19th Dean of the University of Toronto Faculty of Arts and Science
- In office July 1, 2019 – July 1, 2025
- Preceded by: David Cameron
- Succeeded by: Stephen Wright

Personal details
- Born: Montreal, Quebec, Canada
- Education: University of Toronto (BSc, MSc) University of Calgary (PhD)
- Fields: Neuroscience
- Workplaces: University of Toronto
- Thesis: The Role of Trophic Factors in Synapse Formation and Plasticity between Identified Lymnaea Neurons (2001)

= Melanie Woodin =

President of the University of Toronto

Melanie A. Woodin is a Canadian neuroscientist and academic administrator who has served as the 17th president of the University of Toronto since July 1, 2025. She is the first woman to hold the office. Woodin previously served as dean of the Faculty of Arts and Science at the University of Toronto, a position she began in 2019.

== Life and career ==
Woodin was born in Montreal, Quebec and graduated from the University of Toronto in 1995 with a Bachelor of Science in biology and a Master of Science in zoology in 1997. In 2001, she completed her Ph.D. in neuroscience from the University of Calgary, then completed her postdoctoral studies at the University of California, Berkeley.

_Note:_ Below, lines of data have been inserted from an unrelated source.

(** Does the text start with a white-space character?  With [back] the
    bytes are those of the text read from its end. *)
Definition starts_with_space (back : bool) (l : list ascii) : bool :=
  match l with
  | [] => false
  | c1 :: r1 =>
      (space1 c1
       || match r1 with
          | [] => false
          | c2 :: r2 =>
              (if back then space2 c2 c1 else space2 c1 c2)
              || match r2 with
                 | [] => false
                 | c3 :: _ => if back then space3 c3 c2 c1 else space3 c1 c2 c3
                 end
          end)%bool
  end.

(** Drop the white space a text starts with. *)
Fixpoint strip (back : bool) (l : list ascii) : list ascii :=
  match l with
  | [] => l
  | c1 :: r1 =>
      if space1 c1 then strip back r1
      else
        match r1 with
        | [] => l
        | c2 :: r2 =>
            if (if back then space2 c2 c1 else space2 c1 c2)
            then strip back r2
            else
              match r2 with
              | [] => l
              | c3 :: r3 =>
                  if (if back then space3 c3 c2 c1 else space3 c1 c2 c3)
                  then strip back r3
                  else l
              end
        end
  end.

(** [String.prototype.trim]: white space removed at both ends. *)
Definition trim (s : string) : string :=
  string_of_list_ascii
    (rev (strip true (rev (strip false (list_ascii_of_string s))))).

(** [process.argv.slice(2).join(" ")], then the part before the first [#],
    trimmed, when there is a [#]. *)
Definition expression (argv : list string) : string :=
  let expression := join " " (skipn 2 argv) in
  let commentIndex := indexOf "#"%char expression in
  match commentIndex with
  | Some n => trim (substring 0 n expression)
  | None => expression
  end.

(** [config.url] (line 65): the expression is put in as it is. *)
Definition url (expression : string) : string :=
  ("https://od-api.oxforddictionaries.com/api/v2/entries/en/"
     ++ expression ++ "?fields=definitions")%string.

(** ** treatError (index.js, lines 180-212) *)

(** What [treatError] can be called with: an exception thrown inside
    [treatResponse], which is a [TypeError] and has neither a [response]
    nor a [code]; or the rejection of the request, an error object of
    which [treatError] reads [response], [code] and [message]. *)
Inductive exception : Type :=
| Thrown (e : error)
| Rejected (response code message : value).

(** What [console.log] was given: a text, or the error object itself. *)
Inductive entry : Type :=
| Line (text : string)
| Inspect (error : exception).

(** [ToBoolean]; the numbers [0] and [NaN] are the falsy ones. *)
Definition truthy (v : value) : bool :=
  match v with
  | Undefined | Null => false
  | Bool b => b
  | Num image => negb (String.eqb image "0" || String.eqb image "NaN")
  | Str s => negb (String.eqb s EmptyString)
  | Arr _ | Obj _ => true
  end.

(** U+26A0, the warning sign. *)
Definition warning : string :=
  String "226"%char (String "154"%char (String "160"%char EmptyString)).

(** [status], [statusText] are read off a truthy [response]; neither name
    is a property of a prototype.  [switch] compares with [===]: the
    status has to be the number. *)
Definition treatError (expression : string) (error : exception)
  (out : list entry) : list entry * result unit :=
  match error with
  | Thrown _ => (out ++ [Inspect error], Ok tt)
  | Rejected response code message =>
      if truthy response then
        match (status <- get response "status" ;;
               statusText <- get response "statusText" ;;
               s <- to_string status ;;
               t <- to_string statusText ;;
               Ok (status, s, t)) with
        | Throw e => (out, Throw e)
        | Ok (status, s, t) =>
            match status with
            | Num "404" =>
                (out ++ [ Line (warning ++ newline ++ "ERROR " ++ s ++ ": "
                                  ++ quote ++ expression ++ quote ++ " " ++ t
                                  ++ warning)%string;
                          Line ("Please check your spelling" ++ newline
                                  ++ warning)%string ],
                 Ok tt)
            | Num "400" | Num "403" =>
                (out ++ [ Line (warning ++ newline ++ "ERROR " ++ s ++ ": "
                                  ++ t ++ newline
                                  ++ "Check the APP_KEY and APP_ID in your .env file."
                                  ++ newline ++ warning)%string ],
                 Ok tt)
            | _ =>
                (out ++ [ Line (warning ++ newline ++ "ERROR " ++ s ++ " for "
                                  ++ quote ++ expression ++ quote ++ ": " ++ t
                                  ++ newline ++ warning)%string ],
                 Ok tt)
            end
        end
      else
        match code with
        | Str "ERR_HTTP_INVALID_HEADER_VALUE" =>
            match to_string message with
            | Throw e => (out, Throw e)
            | Ok m =>
                (out ++ [ Line (warning ++ newline ++ "ERROR: " ++ m)%string;
                          Line "Check that you have correctly created the .env file.";
                          Line ("Get your own key and id here: https://developer.oxforddictionaries.com"
                                  ++ newline ++ warning)%string ],
                 Ok tt)
            end
        | _ => (out ++ [Inspect error], Ok tt)
        end
  end.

Woodin joined the University of Toronto as assistant professor in the Department of Zoology in 2004. She established the Woodin Lab which she continues to lead.

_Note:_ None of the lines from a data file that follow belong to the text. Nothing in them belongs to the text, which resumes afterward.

(** [d.get(k)] as an option; [d.get(k, default)] is [dict_get_default]. *)
Fixpoint dict_get {V} (d : dict V) (k : str) : option V :=
  match d with
  | [] => None
  | (k', v) :: d' => if Str.eqb k' k then Some v else dict_get d' k
  end.

Definition dict_get_default {V} (d : dict V) (k : str) (default : V) : V :=
  match dict_get d k with Some v => v | None => default end.

(** [d[k] = v]: the value of a key already present changes in place, a
    new key goes to the end. *)
Fixpoint dict_set {V} (d : dict V) (k : str) (v : V) : dict V :=
  match d with
  | [] => [(k, v)]
  | (k', v') :: d' =>
      if Str.eqb k' k then (k', v) :: d' else (k', v') :: dict_set d' k v
  end.

(** [d.update(other)] for a dictionary [other]. *)
Definition dict_update {V} (d other : dict V) : dict V :=
  fold_left (fun d kv => dict_set d (fst kv) (snd kv)) other d.

Definition keys {V} (d : dict V) : list str := map fst d.

(** [bool(v)]. *)
Definition truthy_value (v : value) : bool :=
  match v with
  | VNone => false
  | VBool b => b
  | VInt z => negb (z =? 0)%Z
  | VFloat f => negb (f =? 0)%float
  | VStr s => truthy s
  | VList l => match l with [] => false | _ => true end
  | VDict d => match d with [] => false | _ => true end
  end.

Definition of_option (o : option str) : value :=
  match o with Some s => VStr s | None => VNone end.

(** Decimal digits of a natural number. *)
Fixpoint str_of_uint (u : Decimal.uint) : str :=
  match u with
  | Decimal.Nil => []
  | Decimal.D0 u => 48%N :: str_of_uint u
  | Decimal.D1 u => 49%N :: str_of_uint u
  | Decimal.D2 u => 50%N :: str_of_uint u
  | Decimal.D3 u => 51%N :: str_of_uint u
  | Decimal.D4 u => 52%N :: str_of_uint u
  | Decimal.D5 u => 53%N :: str_of_uint u
  | Decimal.D6 u => 54%N :: str_of_uint u
  | Decimal.D7 u => 55%N :: str_of_uint u
  | Decimal.D8 u => 56%N :: str_of_uint u
  | Decimal.D9 u => 57%N :: str_of_uint u
  end.

Definition decimal (n : nat) : str := str_of_uint (Nat.to_uint n).

(** The format [{n:03d}] for a natural number: at least three digits,
    zeros in front. *)
Definition format_03d (n : nat) : str :=
  let d := decimal n in repeat 48%N (3 - length d) ++ d.

End Py.

Import Py.

(** ** Python floats

    A [float] is a binary64 number.  Its arithmetic is the primitive one;
    the operations that C and Python add to it are computed on the exact
    value of the number, a mantissa times a power of two. *)

Module PyFloat.

(** The float nearest to [m * 2 ^ e], ties to even. *)
Definition of_scaled (m e : Z) (negative_zero : bool) : float :=
  SF2Prim (binary_normalize prec emax m e negative_zero).

(** [float(n)] for an int [n]; [None] stands for [OverflowError]. *)
Definition of_int (n : Z) : option float :=
  let x := of_scaled n 0 false in
  if is_infinity x then None else Some x.

(** C's [fmod]: the remainder has the sign of [x] and is exact. *)
Definition fmod (x y : float) : float :=
  match Prim2SF x, Prim2SF y with
  | S754_nan, _ | _, S754_nan => nan
  | S754_infinity _, _ => nan
  | _, S754_zero _ => nan
  | S754_zero _, _ => x
  | S754_finite _ _ _, S754_infinity _ => x
  | S754_finite sx mx ex, S754_finite _ my ey =>
      let e := Z.min ex ey in
      let r := ((Zpos mx * 2 ^ (ex - e)) mod (Zpos my * 2 ^ (ey - e)))%Z in
      of_scaled (if sx then - r else r) e sx
  end.

(** C's [floor]. *)
Definition floor (x : float) : float :=
  match Prim2SF x with
  | S754_finite s m e =>
      if (0 <=? e)%Z then x
      else
        let q := (Zpos m / 2 ^ (- e))%Z in
        let exact := (Zpos m mod 2 ^ (- e) =? 0)%Z in
        of_scaled (if s then (if exact then - q else - (q + 1)) else q)%Z
          0 s
  | _ => x
  end.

She has served as the Associate Chair, Undergraduate Studies (Cell & Systems Biology 2014–15), Director of the Human Biology Program (2015–17), Associate Dean, Undergraduate Studies and Academic Planning (2018), and the Vice-Dean, Interdivisional Partnerships in the Faculty of Arts and Science (2019).

She serves on the board of directors at the Vector Institute for Artificial Intelligence. She is a member of the Canadian Brain Research Strategy leadership and was the President of the Canadian Association for Neuroscience, an association dedicated to advancing brain research.

She was elected the 17th president of the University of Toronto in 2025 and has held the role since July 1, 2025.

== Awards and honours ==
In 2014, Woodin was named Neuroscience Alumnus of the Year by the Hotchkiss Brain Institute at the University of Calgary. In 2022, she received the Alumni of Distinction Award from the Cumming School of Medicine.

She has been a Senior Fellow of the University of Toronto's Massey College since 2019.